• TASK INSTRUCTIONS:
Copy, exactly and without additions, every line in the records below from the one holding "- intros []." through the one holding "(forall s, Pre", both ends included.
━━━ TASK INPUTS
Lemma triple_commutate_delay d : triple (ok (Rcomm conf)) (commutate_delay conf d) (fun _ => inv).
Proof.
  unfold commutate_delay. apply triple_if; intros _.
  - eapply triple_bind; [apply safe_var|intros v].
    eapply (triple_bind _ (fun _ => ok (Rcomm conf))); [refine (_ : safe (ok (Rcomm conf)) _); pwm_safe|intros []].
    eapply triple_bind; [apply safe_sig|intros g]. cbv zeta. apply comm_when.
    eapply triple_bind; [apply triple_commutate|intros []]. refine (_ : safe inv _). pwm_safe.
  - apply comm_inv. pwm_safe.
Qed.

Lemma triple_watch_bemf vzero ph vin :
  triple (ok (Rcomm conf)) (watch_bemf conf vzero ph vin) (fun _ => inv).
Proof.
  unfold watch_bemf. eapply triple_bind; [apply safe_var|intros step].
  destruct (floating_phase step vzero ph) as [v_diff ph_raw].
  eapply (triple_bind _ (fun _ => ok (Rcomm conf))); [refine (_ : safe (ok (Rcomm conf)) _); pwm_safe|intros []].
  cbv zeta. eapply triple_bind; [apply safe_integrate|intros []].
  apply triple_if; intros _; [apply triple_commutate_integrate|].
  apply triple_if; intros _; [apply triple_commutate_delay|]. apply triple_ret_inv. by intros b [].
Qed.

Lemma safe_kick_stuck_motor : safe (ok (Rcomm conf)) (kick_stuck_motor conf).
Proof.
  unfold kick_stuck_motor. eapply safe_bind; [apply safe_sig|intros g].
  apply triple_var. intros st. apply triple_if; intros Hb; [|apply triple_ret; by intros s []].
  apply andb_true_iff in Hb as [_ Hst]. apply Z.eqb_eq in Hst. subst st.
  apply (triple_weaken (ok Rlive) _ (fun _ => ok Rlive)).
  - intros s [[Hc [Hi Ho]] Hst]. split; [done|]. apply inv_live; [done|]. cbn. by rewrite Hst.
  - intros a s. apply ok_weaken, live_comm.
  - refine (_ : safe (ok Rlive) _). apply safe_bind; [|intros []; pwm_safe].
    apply safe_if; [apply safe_commutate_live|]. apply safe_if; [apply safe_commutate_live|apply safe_ret].
Qed.

Lemma triple_sensorless_step vzero ph vin :
  triple (ok (Rcomm conf)) (sensorless_step conf vzero ph vin) (fun _ => inv).
Proof.
  unfold sensorless_step. eapply triple_bind; [apply safe_kick_stuck_motor|intros []].
  eapply triple_bind; [apply safe_var|intros st]. eapply triple_bind; [apply safe_sig|intros n].
  eapply (triple_bind _ (fun _ => inv)).
  - apply triple_if; intros _; [apply triple_watch_bemf|].
    apply comm_inv. pwm_safe.
  - intros []. refine (_ : safe inv _). pwm_safe.
Qed.

(** Commutating again at the present step. *)
Lemma triple_recommutate step (Pre : pwm -> Prop) :
  (forall s, Pre s -> inv s /\ state (vars s) = MC_STATE_RUNNING) ->
  triple Pre (set_next_comm_step conf step;; commutate conf 0) (fun _ => inv).
Proof.
  intros HP. apply (triple_pre (ok Rlive)); [|intros s Hs; by apply running_live, HP].
  eapply triple_bind; [apply live_next_step|intros []]. apply triple_commutate_live.
Qed.

Lemma triple_hall_step :
  triple (fun s => inv s /\ sensorless_now (vars s) = false) (hall_step conf) (fun _ => inv).
Proof.
  unfold hall_step. eapply triple_bind; [apply (triple_read_hall_phase Rinv)|intros phase; cbv beta].
  apply triple_var. intros v. apply triple_if; intros _.
  - intros s [[Hs Hph] Hv].
    assert (Ht : triple inv (var_set (fun v => v <| comm_step := phase |>);; update_rpm_tacho;;
      st ← var state; when_p (st =? MC_STATE_RUNNING) (set_next_comm_step conf phase;; commutate conf 0))
      (fun _ => inv)); [|by apply Ht].
    eapply triple_bind; [apply (safe_set_comm_step (fun v => v <| comm_step := phase |>)); [done|done]|intros []].
    eapply triple_bind; [apply safe_update_rpm_tacho|intros []].
    apply triple_var. intros st. apply triple_if; intros Hst; [|apply triple_ret; by intros s' []].
    apply triple_recommutate. intros s' [H1 H2]. split; [done|]. apply Z.eqb_eq in Hst. congruence.
  - apply triple_if; intros Hst; [|apply triple_ret; by intros s' [[] _]].
    apply triple_recommutate. intros s' [[H1 _] H2]. split; [done|].
    apply andb_true_iff in Hst as [Hst _]. apply Z.eqb_eq in Hst. unfold id in H2. congruence.
Qed.

(** Steps that leave the control variables alone. *)
Definition same_vars {A} (m : P A) : Prop := forall s a s', m s = Some (a, s') -> vars s' = vars s.

Lemma triple_same_vars (m : P unit) v : safe inv m -> same_vars m ->
  triple (fun s => inv s /\ vars s = v) m (fun _ s => inv s /\ vars s = v).
Proof.
  intros Hm Hv s [Hs <-]. destruct (Hm s Hs) as (a & s' & Hr & Hs'). exists a, s'. eauto.
Qed.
━━━━━━
• YOUR RESPONSE:
  - intros []. refine (_ : safe inv _). pwm_safe.
Qed.

(** Commutating again at the present step. *)
Lemma triple_recommutate step (Pre : pwm -> Prop) :
  (forall s, Pre s -> inv s /\ state (vars s) = MC_STATE_RUNNING) ->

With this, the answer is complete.